Inserting columns are great for dividing a page downward. But, what if I wanted to divide a page across through the middle?

To clarify, I have a document page on a horizontal setting with two short sections named "Sales," and "Communication". I would like to have Sales on the top, and communication down the bottom

Thanks so much,
Rhys


2016-12-11 14:40:11

Zoya M Sheikh

Its Cool


2016-02-10 12:13:02

Yeboah Samuel

I am very pleased about this site.
i appreciate each and every thing on this.
please i have created two column page layout. i want to number the page by having 1 at left column 2 at right column on one page with two numbers.
eg.

1 2
3 4
please how will i go about it.


2014-07-22 10:03:50

Kathy

Instead of thinking of them as rows, you should think in terms of paragraphs. You can also use the Split Table function in Table Layout.

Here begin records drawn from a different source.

(** [x, y := stack.pop(), stack.peek(); y.op(&x, y)] *)
Definition binary (f : Z -> Z -> Z) : executionFunc :=
  x ← spop; y ← speek;
  _ ← sset (f x y);
  ok_nil.
(** The same with [SetOne] or [Clear]. *)
Definition compare (f : Z -> Z -> bool) : executionFunc :=
  binary (fun x y => if f x y then 1 else 0).

Definition opAdd : executionFunc := binary (fun x y => u_Add x y).
Definition opSub : executionFunc := binary (fun x y => u_Sub x y).
Definition opMul : executionFunc := binary (fun x y => u_Mul x y).
Definition opDiv : executionFunc := binary (fun x y => u_Div x y).
Definition opSdiv : executionFunc := binary (fun x y => u_SDiv x y).
Definition opMod : executionFunc := binary (fun x y => u_Mod x y).
Definition opSmod : executionFunc := binary (fun x y => u_SMod x y).
Definition opExp : executionFunc := binary (fun base exponent => u_Exp base exponent).
Definition opSignExtend : executionFunc := binary (fun back num => u_ExtendSign num back).

Definition opNot : executionFunc :=
  x ← speek; _ ← sset (u_Not x); ok_nil.

Definition opLt : executionFunc := compare (fun x y => u_Lt x y).
Definition opGt : executionFunc := compare (fun x y => u_Gt x y).
Definition opSlt : executionFunc := compare (fun x y => u_Slt x y).
Definition opSgt : executionFunc := compare (fun x y => u_Sgt x y).
Definition opEq : executionFunc := compare (fun x y => u_Eq x y).
Definition opIszero : executionFunc :=
  x ← speek; _ ← sset (if u_IsZero x then 1 else 0); ok_nil.

Definition opAnd : executionFunc := binary (fun x y => u_And x y).
Definition opOr : executionFunc := binary (fun x y => u_Or x y).
Definition opXor : executionFunc := binary (fun x y => u_Xor x y).
Definition opByte : executionFunc := binary (fun th val => u_Byte val th).

Definition opAddmod : executionFunc :=
  x ← spop; y ← spop; z ← speek;
  _ ← sset (if u_IsZero z then 0 else u_AddMod x y z);
  ok_nil.
Definition opMulmod : executionFunc :=
  x ← spop; y ← spop; z ← speek;
  _ ← sset (u_MulMod x y z);
  ok_nil.

Definition opSHL : executionFunc := binary (fun shift value =>
  if u_LtUint64 shift 256 then u_Lsh value (u_Uint64 shift) else 0).
Definition opSHR : executionFunc := binary (fun shift value =>
  if u_LtUint64 shift 256 then u_Rsh value (u_Uint64 shift) else 0).
Definition opSAR : executionFunc := binary (fun shift value =>
  if u_GtUint64 shift 256 then
    (if 0 <=? u_Sign value then 0 else 2 ^ 256 - 1)
  else u_SRsh value (u_Uint64 shift)).

(** [AddPreimage] of the state database does nothing. *)
Definition opKeccak256 : executionFunc :=
  offset ← spop; size ← speek;
  mem ← get_mem;
  data ← st_lift (Memory_GetPtr mem (int64_of (u_Uint64 offset)) (int64_of (u_Uint64 size)));
  _ ← sset (u_SetBytes (Hash_Bytes (keccak data)));
  ok_nil.

Definition opAddress : executionFunc :=
  c ← get_contract;
  _ ← spush (u_SetBytes (Address_Bytes (Contract_Address c)));
  ok_nil.
Definition opBalance : executionFunc :=
  slot ← speek;
  b ← vsdb (GetBalance (u_Bytes20 slot));
  _ ← sset (u_FromBig b);
  ok_nil.
Definition opOrigin : executionFunc :=
  _ ← spush (u_SetBytes (Address_Bytes (Origin (TxContext_ E)))); ok_nil.
Definition opCaller : executionFunc :=
  c ← get_contract;
  _ ← spush (u_SetBytes (Address_Bytes (CallerAddress c)));
  ok_nil.
(** Pushing a nil pointer panics. *)
Definition pushBig (v : option Z) : executionFunc :=
  match v with
  | Some v => _ ← spush (u_FromBig v); ok_nil
  | None => st_panic
  end.
Definition opCallValue : executionFunc :=
  c ← get_contract; pushBig (c_value c).

Definition opCallDataLoad : executionFunc :=
  x ← speek;
  let '(offset, overflow) := u_Uint64WithOverflow x in
  if negb overflow then
    c ← get_contract;
    data ← st_lift (getData (Input c) offset 32);
    _ ← sset (u_SetBytes data);
    ok_nil
  else _ ← sset 0; ok_nil.
Definition opCallDataSize : executionFunc :=
  c ← get_contract; _ ← spush (SetUint64 (zlen (Input c))); ok_nil.

(** [scope.Memory.Set(offset, length, data)] *)
Definition memSet (offset size : Z) (data : bytes) : VM unit :=
  modMem (fun mem => Memory_Set mem offset size data).

(** A 64-bit offset into data, saturated. *)
Definition saturate (x : Z) : Z :=
  let '(x64, overflow) := u_Uint64WithOverflow x in
  if overflow : bool then 0xffffffffffffffff else x64.

Definition opCallDataCopy : executionFunc :=
  memOffset ← spop; dataOffset ← spop; length ← spop;
  let dataOffset64 := saturate dataOffset in
  c ← get_contract;
  data ← st_lift (getData (Input c) dataOffset64 (u_Uint64 length));
  _ ← memSet (u_Uint64 memOffset) (u_Uint64 length) data;
  ok_nil.

Definition get_returnData : VM bytes := st_gets (fun v => returnData (evm v)).
Definition put_returnData (b : bytes) : VM unit := upd_evm (fun e => set_returnData e b).

Definition opReturnDataSize : executionFunc :=
  d ← get_returnData; _ ← spush (SetUint64 (zlen d)); ok_nil.
Definition opReturnDataCopy : executionFunc :=
  memOffset ← spop; dataOffset ← spop; length ← spop;
  let '(offset64, overflow) := u_Uint64WithOverflow dataOffset in
  if overflow : bool then fail ErrReturnDataOutOfBounds
  else
    let '(end64, overflow) := u_Uint64WithOverflow (u_Add dataOffset length) in
    d ← get_returnData;
    if overflow || (zlen d <? end64) then fail ErrReturnDataOutOfBounds
    else
      data ← st_lift (slice d offset64 end64);
      _ ← memSet (u_Uint64 memOffset) (u_Uint64 length) data;
      ok_nil.

Definition opExtCodeSize : executionFunc :=
  slot ← speek;
  n ← vsdb (GetCodeSize (u_Bytes20 slot));
  _ ← sset (SetUint64 n);
  ok_nil.
Definition opCodeSize : executionFunc :=
  c ← get_contract; _ ← spush (SetUint64 (zlen (Code c))); ok_nil.
Definition opCodeCopy : executionFunc :=
  memOffset ← spop; codeOffset ← spop; length ← spop;
  let uint64CodeOffset := saturate codeOffset in
  c ← get_contract;
  codeCopy ← st_lift (getData (Code c) uint64CodeOffset (u_Uint64 length));
  _ ← memSet (u_Uint64 memOffset) (u_Uint64 length) codeCopy;
  ok_nil.
Definition opExtCodeCopy : executionFunc :=
  a ← spop; memOffset ← spop; codeOffset ← spop; length ← spop;
  let uint64CodeOffset := saturate codeOffset in
  code ← vsdb (GetCode (u_Bytes20 a));
  codeCopy ← st_lift (getData code uint64CodeOffset (u_Uint64 length));
  _ ← memSet (u_Uint64 memOffset) (u_Uint64 length) codeCopy;
  ok_nil.
Definition opExtCodeHash : executionFunc :=
  slot ← speek;
  let address := u_Bytes20 slot in
  e ← vsdb (Empty address);
  if e : bool then _ ← sset 0; ok_nil
  else
    h ← vsdb (GetCodeHash address);
    _ ← sset (u_SetBytes (Hash_Bytes h));
    ok_nil.

Definition opGasprice : executionFunc :=
  _ ← spush (u_FromBig (tx_GasPrice (TxContext_ E))); ok_nil.
Definition opBlockhash : executionFunc :=
  num ← speek;
  let '(num64, overflow) := u_Uint64WithOverflow num in
  if overflow : bool then _ ← sset 0; ok_nil
  else
    let upper := u64 (BlockNumber (Context_ E)) in
    let lower := if upper <? 257 then 0 else upper - 256 in
    if (lower <=? num64) && (num64 <? upper) then
      _ ← sset (u_SetBytes (Hash_Bytes (GetHash (Context_ E) num64))); ok_nil
    else _ ← sset 0; ok_nil.
Definition opCoinbase : executionFunc :=
  _ ← spush (u_SetBytes (Address_Bytes (Coinbase (Context_ E)))); ok_nil.
Definition opTimestamp : executionFunc := pushBig (Some (bc_Time (Context_ E))).
Definition opNumber : executionFunc := pushBig (Some (BlockNumber (Context_ E))).
Definition opDifficulty : executionFunc := pushBig (Some (bc_Difficulty (Context_ E))).
Definition opRandom : executionFunc :=
  match bc_Random (Context_ E) with
  | Some h => _ ← spush (u_SetBytes (Hash_Bytes h)); ok_nil
  | None => st_panic
  end.
Definition opGasLimit : executionFunc := _ ← spush (SetUint64 (bc_GasLimit (Context_ E))); ok_nil.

I have not had a problem with whatever I was putting into a table breaking the way I needed it to.


2014-07-21 12:54:26

Nick

I have been sent a split Document and it is a mess.

I wish to do the exact opposite and reverse split paging.

But How ....... ?


2014-06-24 06:56:17

Ian

"Make sure the cells are formatted so that their contents can break across pages."

How? I dont see anything like this in the options menus for my tables..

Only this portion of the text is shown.